*Saved entries:*
= = =
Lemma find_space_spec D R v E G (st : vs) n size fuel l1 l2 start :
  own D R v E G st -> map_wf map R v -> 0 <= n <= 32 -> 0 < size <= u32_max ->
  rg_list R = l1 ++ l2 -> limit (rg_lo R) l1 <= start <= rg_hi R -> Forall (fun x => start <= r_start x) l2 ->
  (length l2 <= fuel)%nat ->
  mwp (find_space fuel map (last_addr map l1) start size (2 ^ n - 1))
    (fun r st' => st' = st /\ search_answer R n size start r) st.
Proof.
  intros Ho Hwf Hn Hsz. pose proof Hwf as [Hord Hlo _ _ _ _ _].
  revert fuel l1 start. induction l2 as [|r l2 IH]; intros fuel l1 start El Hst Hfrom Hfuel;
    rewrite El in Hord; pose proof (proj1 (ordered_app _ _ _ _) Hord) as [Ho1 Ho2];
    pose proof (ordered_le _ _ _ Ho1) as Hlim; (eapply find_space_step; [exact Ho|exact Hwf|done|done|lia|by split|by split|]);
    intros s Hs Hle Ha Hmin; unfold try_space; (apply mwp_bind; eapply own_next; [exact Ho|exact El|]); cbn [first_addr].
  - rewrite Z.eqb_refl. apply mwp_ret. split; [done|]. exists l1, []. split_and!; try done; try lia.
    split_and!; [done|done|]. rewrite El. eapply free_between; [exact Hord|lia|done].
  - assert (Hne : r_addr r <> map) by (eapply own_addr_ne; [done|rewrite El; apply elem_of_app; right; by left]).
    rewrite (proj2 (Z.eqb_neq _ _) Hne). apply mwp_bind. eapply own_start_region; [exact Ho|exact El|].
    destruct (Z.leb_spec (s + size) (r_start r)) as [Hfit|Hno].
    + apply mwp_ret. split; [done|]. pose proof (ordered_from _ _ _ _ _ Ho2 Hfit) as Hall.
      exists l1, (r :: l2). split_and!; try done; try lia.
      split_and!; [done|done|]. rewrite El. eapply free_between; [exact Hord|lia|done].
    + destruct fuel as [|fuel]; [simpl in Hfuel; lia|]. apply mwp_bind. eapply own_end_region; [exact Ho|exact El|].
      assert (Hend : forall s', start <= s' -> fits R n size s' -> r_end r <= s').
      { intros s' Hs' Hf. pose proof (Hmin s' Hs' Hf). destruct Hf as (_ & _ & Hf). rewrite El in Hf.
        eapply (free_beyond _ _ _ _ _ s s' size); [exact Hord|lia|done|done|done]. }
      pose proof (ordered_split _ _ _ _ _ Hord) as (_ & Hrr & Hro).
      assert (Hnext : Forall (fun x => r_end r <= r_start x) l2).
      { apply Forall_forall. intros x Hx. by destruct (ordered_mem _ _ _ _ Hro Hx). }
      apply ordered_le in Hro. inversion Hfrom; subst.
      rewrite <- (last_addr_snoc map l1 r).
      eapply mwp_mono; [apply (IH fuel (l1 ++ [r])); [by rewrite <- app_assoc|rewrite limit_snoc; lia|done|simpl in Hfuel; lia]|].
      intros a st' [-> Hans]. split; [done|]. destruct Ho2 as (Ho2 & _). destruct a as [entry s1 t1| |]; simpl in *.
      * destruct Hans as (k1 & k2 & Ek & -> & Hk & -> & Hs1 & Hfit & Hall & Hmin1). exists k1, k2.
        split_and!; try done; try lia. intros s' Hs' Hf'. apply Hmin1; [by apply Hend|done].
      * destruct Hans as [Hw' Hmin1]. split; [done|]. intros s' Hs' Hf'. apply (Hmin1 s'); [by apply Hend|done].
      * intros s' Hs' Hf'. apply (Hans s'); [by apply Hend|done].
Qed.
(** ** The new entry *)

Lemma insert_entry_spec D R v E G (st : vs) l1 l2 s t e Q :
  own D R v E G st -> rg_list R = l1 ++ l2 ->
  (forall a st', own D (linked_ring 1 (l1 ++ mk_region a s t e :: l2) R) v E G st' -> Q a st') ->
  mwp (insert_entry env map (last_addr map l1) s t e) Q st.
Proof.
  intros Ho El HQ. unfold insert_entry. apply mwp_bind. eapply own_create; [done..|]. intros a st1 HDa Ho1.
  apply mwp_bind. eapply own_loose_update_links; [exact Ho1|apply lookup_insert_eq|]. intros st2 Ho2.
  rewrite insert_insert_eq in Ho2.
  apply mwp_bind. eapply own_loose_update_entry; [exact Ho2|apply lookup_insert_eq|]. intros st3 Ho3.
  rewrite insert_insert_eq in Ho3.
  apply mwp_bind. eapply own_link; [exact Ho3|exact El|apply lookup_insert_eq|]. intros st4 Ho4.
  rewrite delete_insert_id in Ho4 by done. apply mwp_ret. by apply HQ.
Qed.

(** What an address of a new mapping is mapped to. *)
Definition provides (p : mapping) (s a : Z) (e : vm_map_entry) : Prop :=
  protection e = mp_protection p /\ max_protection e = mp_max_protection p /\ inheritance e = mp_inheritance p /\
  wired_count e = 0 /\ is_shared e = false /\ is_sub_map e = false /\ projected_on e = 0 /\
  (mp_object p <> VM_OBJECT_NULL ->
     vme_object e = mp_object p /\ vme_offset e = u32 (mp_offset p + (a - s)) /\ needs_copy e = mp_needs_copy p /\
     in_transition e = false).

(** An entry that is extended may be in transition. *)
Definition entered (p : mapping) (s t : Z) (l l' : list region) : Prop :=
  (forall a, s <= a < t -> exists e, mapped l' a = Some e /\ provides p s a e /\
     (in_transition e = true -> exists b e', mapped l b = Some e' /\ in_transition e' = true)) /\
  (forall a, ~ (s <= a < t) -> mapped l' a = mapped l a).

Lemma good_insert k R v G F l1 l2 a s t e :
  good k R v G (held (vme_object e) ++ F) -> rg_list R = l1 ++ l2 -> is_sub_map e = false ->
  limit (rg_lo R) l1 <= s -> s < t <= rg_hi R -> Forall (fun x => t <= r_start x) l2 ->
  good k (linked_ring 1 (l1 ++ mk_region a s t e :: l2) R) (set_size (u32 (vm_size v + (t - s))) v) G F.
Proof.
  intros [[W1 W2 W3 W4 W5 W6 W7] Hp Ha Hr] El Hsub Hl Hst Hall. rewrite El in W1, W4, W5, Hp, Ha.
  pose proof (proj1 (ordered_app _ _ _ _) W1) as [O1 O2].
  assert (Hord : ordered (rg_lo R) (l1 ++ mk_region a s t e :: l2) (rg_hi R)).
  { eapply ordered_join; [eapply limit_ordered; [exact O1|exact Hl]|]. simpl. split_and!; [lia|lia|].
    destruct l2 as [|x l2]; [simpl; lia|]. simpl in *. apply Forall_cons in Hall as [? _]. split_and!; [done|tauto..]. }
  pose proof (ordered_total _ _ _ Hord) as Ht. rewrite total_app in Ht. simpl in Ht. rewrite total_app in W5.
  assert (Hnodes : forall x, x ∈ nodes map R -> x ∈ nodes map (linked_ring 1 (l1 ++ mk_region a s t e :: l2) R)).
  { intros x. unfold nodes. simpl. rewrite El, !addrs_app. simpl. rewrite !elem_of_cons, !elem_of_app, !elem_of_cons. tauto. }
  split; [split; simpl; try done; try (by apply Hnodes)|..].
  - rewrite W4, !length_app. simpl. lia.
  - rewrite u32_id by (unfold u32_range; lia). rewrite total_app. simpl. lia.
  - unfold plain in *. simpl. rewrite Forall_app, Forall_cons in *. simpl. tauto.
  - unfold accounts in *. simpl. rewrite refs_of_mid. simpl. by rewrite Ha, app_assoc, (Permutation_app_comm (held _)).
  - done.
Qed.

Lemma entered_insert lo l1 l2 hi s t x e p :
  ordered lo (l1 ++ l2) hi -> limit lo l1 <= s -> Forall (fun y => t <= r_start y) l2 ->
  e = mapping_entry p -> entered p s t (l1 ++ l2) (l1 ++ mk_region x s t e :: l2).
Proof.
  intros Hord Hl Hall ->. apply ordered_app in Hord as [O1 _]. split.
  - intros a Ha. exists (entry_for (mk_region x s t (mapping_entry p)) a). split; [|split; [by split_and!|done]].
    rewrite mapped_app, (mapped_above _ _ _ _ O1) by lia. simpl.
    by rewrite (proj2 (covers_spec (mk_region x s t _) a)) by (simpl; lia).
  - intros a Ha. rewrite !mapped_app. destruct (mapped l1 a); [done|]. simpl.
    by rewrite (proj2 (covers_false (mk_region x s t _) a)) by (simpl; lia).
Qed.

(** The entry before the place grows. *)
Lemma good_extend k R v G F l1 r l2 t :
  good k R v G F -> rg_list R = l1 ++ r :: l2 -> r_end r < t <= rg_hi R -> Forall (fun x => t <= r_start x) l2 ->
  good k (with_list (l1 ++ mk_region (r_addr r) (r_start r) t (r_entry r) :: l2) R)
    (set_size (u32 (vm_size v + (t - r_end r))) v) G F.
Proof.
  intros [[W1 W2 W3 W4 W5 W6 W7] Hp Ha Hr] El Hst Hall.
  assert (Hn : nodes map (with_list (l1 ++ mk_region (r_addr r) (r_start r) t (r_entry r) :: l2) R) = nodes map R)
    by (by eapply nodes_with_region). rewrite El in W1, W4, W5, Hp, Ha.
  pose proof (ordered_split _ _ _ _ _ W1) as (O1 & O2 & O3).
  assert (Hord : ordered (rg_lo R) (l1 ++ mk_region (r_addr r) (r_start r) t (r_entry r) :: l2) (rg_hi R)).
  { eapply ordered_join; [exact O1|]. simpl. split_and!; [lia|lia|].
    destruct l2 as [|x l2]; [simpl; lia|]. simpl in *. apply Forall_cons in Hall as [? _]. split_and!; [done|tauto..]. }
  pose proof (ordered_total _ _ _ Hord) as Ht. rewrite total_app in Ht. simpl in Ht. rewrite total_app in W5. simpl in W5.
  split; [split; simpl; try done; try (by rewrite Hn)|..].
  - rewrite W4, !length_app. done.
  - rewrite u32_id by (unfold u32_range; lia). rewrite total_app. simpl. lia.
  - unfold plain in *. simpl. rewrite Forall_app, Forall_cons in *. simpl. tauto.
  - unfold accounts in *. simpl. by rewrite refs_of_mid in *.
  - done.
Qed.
= = =
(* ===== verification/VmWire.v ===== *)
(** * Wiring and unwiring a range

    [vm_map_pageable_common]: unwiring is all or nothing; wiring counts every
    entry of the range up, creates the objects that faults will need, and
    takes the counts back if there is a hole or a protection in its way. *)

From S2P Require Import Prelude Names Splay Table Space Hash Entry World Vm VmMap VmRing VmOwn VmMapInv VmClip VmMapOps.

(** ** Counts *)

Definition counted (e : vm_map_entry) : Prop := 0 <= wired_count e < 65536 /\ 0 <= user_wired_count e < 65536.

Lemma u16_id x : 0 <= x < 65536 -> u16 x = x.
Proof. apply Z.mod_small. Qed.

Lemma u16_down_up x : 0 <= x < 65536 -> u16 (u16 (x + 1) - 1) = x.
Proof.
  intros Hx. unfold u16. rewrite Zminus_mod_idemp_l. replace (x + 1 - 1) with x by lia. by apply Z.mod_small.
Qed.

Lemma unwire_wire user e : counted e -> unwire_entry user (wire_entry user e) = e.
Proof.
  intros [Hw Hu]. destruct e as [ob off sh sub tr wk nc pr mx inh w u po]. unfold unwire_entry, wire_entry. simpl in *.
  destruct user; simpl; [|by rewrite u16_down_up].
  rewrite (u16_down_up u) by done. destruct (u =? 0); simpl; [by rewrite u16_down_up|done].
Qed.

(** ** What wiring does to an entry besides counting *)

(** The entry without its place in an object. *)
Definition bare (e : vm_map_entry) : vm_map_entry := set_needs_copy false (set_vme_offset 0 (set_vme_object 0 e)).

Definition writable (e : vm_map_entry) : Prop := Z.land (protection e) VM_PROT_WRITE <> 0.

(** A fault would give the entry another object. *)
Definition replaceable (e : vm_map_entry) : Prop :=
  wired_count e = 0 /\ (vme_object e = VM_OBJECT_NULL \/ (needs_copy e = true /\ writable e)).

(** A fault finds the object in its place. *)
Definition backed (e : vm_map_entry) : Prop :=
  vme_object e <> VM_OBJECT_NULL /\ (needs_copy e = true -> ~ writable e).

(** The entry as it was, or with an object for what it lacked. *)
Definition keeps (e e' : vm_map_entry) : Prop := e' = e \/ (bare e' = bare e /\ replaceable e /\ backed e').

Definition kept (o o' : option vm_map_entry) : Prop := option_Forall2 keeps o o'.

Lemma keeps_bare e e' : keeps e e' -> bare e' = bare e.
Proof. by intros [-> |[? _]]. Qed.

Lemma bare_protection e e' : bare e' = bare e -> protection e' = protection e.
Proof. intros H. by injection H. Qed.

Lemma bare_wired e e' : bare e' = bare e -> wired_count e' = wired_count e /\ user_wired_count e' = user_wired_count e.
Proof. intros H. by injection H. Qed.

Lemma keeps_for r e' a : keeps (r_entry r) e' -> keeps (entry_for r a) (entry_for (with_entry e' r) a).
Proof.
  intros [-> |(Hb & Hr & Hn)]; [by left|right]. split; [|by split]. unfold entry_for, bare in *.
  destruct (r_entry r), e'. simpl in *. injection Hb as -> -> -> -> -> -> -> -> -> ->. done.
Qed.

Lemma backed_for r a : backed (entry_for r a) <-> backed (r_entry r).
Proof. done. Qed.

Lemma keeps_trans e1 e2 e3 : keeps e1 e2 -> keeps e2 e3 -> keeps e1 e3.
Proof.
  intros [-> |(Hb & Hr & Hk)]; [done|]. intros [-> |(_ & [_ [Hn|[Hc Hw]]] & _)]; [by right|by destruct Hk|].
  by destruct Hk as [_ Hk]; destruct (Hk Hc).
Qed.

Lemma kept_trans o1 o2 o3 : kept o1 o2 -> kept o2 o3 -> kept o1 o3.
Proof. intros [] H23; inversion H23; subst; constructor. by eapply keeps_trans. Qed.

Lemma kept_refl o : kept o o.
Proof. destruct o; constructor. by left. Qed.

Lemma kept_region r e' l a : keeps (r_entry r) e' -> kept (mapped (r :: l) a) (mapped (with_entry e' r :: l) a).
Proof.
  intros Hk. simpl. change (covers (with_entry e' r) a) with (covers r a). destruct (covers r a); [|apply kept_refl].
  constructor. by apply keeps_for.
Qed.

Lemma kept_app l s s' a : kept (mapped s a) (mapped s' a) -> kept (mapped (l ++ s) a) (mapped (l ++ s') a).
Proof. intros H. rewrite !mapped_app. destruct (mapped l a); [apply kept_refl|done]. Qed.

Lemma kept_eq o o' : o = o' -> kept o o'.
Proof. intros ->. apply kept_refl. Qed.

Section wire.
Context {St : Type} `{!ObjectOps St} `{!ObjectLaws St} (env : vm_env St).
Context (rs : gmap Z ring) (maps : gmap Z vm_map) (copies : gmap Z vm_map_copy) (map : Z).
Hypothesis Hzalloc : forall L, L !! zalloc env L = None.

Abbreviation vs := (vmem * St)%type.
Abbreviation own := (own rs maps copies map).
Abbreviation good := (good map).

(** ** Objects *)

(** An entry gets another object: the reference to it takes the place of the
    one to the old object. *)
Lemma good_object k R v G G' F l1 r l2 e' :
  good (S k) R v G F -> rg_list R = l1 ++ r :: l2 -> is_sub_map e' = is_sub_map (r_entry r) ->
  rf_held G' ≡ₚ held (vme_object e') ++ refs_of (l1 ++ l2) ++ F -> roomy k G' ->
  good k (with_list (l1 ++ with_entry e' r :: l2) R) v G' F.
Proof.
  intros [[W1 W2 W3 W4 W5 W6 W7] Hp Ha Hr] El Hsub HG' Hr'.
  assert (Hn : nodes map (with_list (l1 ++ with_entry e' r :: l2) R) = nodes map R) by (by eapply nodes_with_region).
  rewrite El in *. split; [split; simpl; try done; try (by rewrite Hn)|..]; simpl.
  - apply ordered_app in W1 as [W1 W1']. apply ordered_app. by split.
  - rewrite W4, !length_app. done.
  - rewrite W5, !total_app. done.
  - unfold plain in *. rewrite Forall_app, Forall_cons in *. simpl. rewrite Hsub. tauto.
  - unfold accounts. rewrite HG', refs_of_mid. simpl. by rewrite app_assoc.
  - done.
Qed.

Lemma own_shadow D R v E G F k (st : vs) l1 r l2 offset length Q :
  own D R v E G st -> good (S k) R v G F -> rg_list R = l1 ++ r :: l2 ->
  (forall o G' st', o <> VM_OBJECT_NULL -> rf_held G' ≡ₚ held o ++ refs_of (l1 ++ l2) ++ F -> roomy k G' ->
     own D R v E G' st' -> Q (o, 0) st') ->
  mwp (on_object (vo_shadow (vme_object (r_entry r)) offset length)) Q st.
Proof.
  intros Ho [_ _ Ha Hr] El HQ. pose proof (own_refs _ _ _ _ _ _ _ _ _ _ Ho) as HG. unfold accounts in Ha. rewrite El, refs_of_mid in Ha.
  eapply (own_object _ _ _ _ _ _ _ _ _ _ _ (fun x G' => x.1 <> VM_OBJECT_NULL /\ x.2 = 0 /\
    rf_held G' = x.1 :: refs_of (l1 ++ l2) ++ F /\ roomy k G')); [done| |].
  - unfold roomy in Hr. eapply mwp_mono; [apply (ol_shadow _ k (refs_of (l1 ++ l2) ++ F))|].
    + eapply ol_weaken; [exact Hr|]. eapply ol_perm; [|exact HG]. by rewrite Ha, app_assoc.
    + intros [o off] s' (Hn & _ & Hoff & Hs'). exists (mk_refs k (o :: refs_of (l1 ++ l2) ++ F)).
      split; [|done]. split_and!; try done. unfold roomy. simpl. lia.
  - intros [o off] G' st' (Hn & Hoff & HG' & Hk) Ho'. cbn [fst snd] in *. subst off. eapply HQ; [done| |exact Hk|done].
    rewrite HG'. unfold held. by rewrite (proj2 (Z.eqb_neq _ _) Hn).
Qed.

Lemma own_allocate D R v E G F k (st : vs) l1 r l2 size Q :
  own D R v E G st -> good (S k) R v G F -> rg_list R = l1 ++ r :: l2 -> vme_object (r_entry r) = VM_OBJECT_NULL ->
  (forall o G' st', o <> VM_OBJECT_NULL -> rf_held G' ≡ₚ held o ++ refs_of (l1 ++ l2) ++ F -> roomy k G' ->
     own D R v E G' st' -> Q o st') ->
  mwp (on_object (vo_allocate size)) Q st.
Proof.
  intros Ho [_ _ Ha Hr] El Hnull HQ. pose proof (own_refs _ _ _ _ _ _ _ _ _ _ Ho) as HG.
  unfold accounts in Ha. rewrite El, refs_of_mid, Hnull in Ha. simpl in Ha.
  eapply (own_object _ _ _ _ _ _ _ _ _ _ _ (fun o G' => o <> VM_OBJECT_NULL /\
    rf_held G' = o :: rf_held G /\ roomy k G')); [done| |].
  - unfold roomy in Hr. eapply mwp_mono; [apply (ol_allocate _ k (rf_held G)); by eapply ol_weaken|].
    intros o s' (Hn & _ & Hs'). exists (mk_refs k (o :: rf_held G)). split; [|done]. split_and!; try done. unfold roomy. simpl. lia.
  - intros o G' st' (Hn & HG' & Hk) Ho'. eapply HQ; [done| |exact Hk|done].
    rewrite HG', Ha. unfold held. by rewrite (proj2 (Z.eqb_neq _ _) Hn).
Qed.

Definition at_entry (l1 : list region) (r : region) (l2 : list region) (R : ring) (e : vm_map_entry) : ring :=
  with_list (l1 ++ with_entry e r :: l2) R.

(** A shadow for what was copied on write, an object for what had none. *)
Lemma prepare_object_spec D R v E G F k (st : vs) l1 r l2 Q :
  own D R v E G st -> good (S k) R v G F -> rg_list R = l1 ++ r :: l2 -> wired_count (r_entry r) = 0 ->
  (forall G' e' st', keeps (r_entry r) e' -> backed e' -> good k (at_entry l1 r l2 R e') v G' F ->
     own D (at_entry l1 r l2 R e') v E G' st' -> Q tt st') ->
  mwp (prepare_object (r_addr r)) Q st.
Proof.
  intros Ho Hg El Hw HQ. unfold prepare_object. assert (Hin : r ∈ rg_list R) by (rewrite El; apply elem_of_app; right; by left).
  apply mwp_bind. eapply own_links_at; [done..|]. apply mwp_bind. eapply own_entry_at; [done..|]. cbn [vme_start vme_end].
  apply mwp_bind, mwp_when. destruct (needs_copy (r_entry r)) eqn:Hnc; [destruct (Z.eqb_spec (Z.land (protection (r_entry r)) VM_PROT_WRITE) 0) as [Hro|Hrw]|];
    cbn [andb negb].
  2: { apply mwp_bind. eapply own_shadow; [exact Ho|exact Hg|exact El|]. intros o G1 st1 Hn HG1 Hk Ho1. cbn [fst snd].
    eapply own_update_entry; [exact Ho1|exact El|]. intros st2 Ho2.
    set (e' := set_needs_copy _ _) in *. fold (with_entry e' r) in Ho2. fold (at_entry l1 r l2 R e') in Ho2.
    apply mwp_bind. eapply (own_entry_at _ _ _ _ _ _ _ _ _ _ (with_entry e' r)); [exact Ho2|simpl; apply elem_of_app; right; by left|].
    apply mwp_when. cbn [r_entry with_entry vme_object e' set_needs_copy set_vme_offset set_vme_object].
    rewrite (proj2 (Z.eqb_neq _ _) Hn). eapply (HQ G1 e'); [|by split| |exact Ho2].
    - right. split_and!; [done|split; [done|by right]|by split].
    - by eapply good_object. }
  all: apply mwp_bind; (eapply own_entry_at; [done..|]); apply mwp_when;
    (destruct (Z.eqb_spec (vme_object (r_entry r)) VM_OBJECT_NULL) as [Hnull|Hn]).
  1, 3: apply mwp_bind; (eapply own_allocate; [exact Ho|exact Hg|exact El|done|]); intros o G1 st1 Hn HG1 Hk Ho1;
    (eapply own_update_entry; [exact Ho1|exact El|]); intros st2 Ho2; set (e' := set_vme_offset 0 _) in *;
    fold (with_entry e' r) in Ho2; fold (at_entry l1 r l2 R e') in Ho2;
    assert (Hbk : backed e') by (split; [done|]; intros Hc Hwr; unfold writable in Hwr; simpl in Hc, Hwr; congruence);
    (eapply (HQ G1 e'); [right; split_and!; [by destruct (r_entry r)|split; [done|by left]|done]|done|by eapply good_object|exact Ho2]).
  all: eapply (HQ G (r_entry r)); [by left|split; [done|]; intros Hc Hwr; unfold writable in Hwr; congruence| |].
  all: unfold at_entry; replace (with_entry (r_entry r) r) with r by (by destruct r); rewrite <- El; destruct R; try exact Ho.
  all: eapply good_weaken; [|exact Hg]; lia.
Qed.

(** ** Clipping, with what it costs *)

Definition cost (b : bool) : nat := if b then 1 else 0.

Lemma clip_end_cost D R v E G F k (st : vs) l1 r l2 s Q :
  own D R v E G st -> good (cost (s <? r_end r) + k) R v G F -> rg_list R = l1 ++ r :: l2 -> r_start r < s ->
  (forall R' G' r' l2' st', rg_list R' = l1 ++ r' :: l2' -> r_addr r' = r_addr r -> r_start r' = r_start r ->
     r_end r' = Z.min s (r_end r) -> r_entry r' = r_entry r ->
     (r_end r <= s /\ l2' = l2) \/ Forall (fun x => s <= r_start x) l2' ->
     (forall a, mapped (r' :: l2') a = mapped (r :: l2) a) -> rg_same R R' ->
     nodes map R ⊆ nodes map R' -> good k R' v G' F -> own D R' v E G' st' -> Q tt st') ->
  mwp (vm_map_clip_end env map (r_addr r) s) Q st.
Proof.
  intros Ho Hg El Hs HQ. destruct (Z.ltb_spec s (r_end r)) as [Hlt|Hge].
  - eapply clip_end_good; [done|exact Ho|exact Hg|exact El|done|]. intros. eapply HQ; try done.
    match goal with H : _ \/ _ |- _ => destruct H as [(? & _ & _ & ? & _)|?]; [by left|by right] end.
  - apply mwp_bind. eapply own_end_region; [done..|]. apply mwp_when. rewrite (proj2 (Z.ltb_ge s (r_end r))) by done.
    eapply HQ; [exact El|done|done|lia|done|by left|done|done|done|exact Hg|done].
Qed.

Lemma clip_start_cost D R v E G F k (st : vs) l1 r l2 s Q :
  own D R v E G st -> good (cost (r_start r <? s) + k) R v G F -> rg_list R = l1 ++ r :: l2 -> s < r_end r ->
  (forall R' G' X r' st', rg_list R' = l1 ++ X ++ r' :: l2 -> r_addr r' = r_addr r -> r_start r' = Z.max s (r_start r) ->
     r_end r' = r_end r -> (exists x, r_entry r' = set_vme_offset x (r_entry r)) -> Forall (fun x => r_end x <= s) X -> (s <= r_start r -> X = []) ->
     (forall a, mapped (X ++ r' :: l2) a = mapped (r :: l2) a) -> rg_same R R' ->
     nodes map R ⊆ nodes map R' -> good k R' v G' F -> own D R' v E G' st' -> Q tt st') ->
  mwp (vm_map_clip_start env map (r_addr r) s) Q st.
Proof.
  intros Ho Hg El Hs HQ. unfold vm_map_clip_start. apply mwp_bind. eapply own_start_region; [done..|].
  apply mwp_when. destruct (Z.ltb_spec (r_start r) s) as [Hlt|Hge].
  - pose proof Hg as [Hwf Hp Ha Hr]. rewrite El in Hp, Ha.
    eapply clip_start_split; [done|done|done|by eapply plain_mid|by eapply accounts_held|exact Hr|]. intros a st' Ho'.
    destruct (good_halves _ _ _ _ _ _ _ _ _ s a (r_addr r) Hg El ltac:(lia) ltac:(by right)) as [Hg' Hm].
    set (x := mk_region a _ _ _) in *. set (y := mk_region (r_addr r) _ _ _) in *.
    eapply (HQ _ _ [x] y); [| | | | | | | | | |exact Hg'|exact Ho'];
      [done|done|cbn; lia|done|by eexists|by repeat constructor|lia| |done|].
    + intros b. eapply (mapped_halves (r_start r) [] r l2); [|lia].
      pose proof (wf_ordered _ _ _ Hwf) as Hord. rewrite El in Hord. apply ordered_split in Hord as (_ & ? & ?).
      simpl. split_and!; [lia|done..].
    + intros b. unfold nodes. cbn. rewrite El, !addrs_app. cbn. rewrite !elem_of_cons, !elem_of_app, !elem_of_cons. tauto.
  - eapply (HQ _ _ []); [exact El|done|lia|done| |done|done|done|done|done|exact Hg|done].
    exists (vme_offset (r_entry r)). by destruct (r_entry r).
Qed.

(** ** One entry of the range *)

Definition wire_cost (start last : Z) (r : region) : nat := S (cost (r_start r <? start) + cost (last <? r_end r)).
= = =
*BRIEF:*
The response must hold only the lines above from the line with "Lemma find_space_spec D" through the line with "destruct (Z.leb_spec (s", each copied exactly, both ends kept.

*EXPECTED OUTPUT:*
Lemma find_space_spec D R v E G (st : vs) n size fuel l1 l2 start :
  own D R v E G st -> map_wf map R v -> 0 <= n <= 32 -> 0 < size <= u32_max ->
  rg_list R = l1 ++ l2 -> limit (rg_lo R) l1 <= start <= rg_hi R -> Forall (fun x => start <= r_start x) l2 ->
  (length l2 <= fuel)%nat ->
  mwp (find_space fuel map (last_addr map l1) start size (2 ^ n - 1))
    (fun r st' => st' = st /\ search_answer R n size start r) st.
Proof.
  intros Ho Hwf Hn Hsz. pose proof Hwf as [Hord Hlo _ _ _ _ _].
  revert fuel l1 start. induction l2 as [|r l2 IH]; intros fuel l1 start El Hst Hfrom Hfuel;
    rewrite El in Hord; pose proof (proj1 (ordered_app _ _ _ _) Hord) as [Ho1 Ho2];
    pose proof (ordered_le _ _ _ Ho1) as Hlim; (eapply find_space_step; [exact Ho|exact Hwf|done|done|lia|by split|by split|]);
    intros s Hs Hle Ha Hmin; unfold try_space; (apply mwp_bind; eapply own_next; [exact Ho|exact El|]); cbn [first_addr].
  - rewrite Z.eqb_refl. apply mwp_ret. split; [done|]. exists l1, []. split_and!; try done; try lia.
    split_and!; [done|done|]. rewrite El. eapply free_between; [exact Hord|lia|done].
  - assert (Hne : r_addr r <> map) by (eapply own_addr_ne; [done|rewrite El; apply elem_of_app; right; by left]).
    rewrite (proj2 (Z.eqb_neq _ _) Hne). apply mwp_bind. eapply own_start_region; [exact Ho|exact El|].
    destruct (Z.leb_spec (s + size) (r_start r)) as [Hfit|Hno].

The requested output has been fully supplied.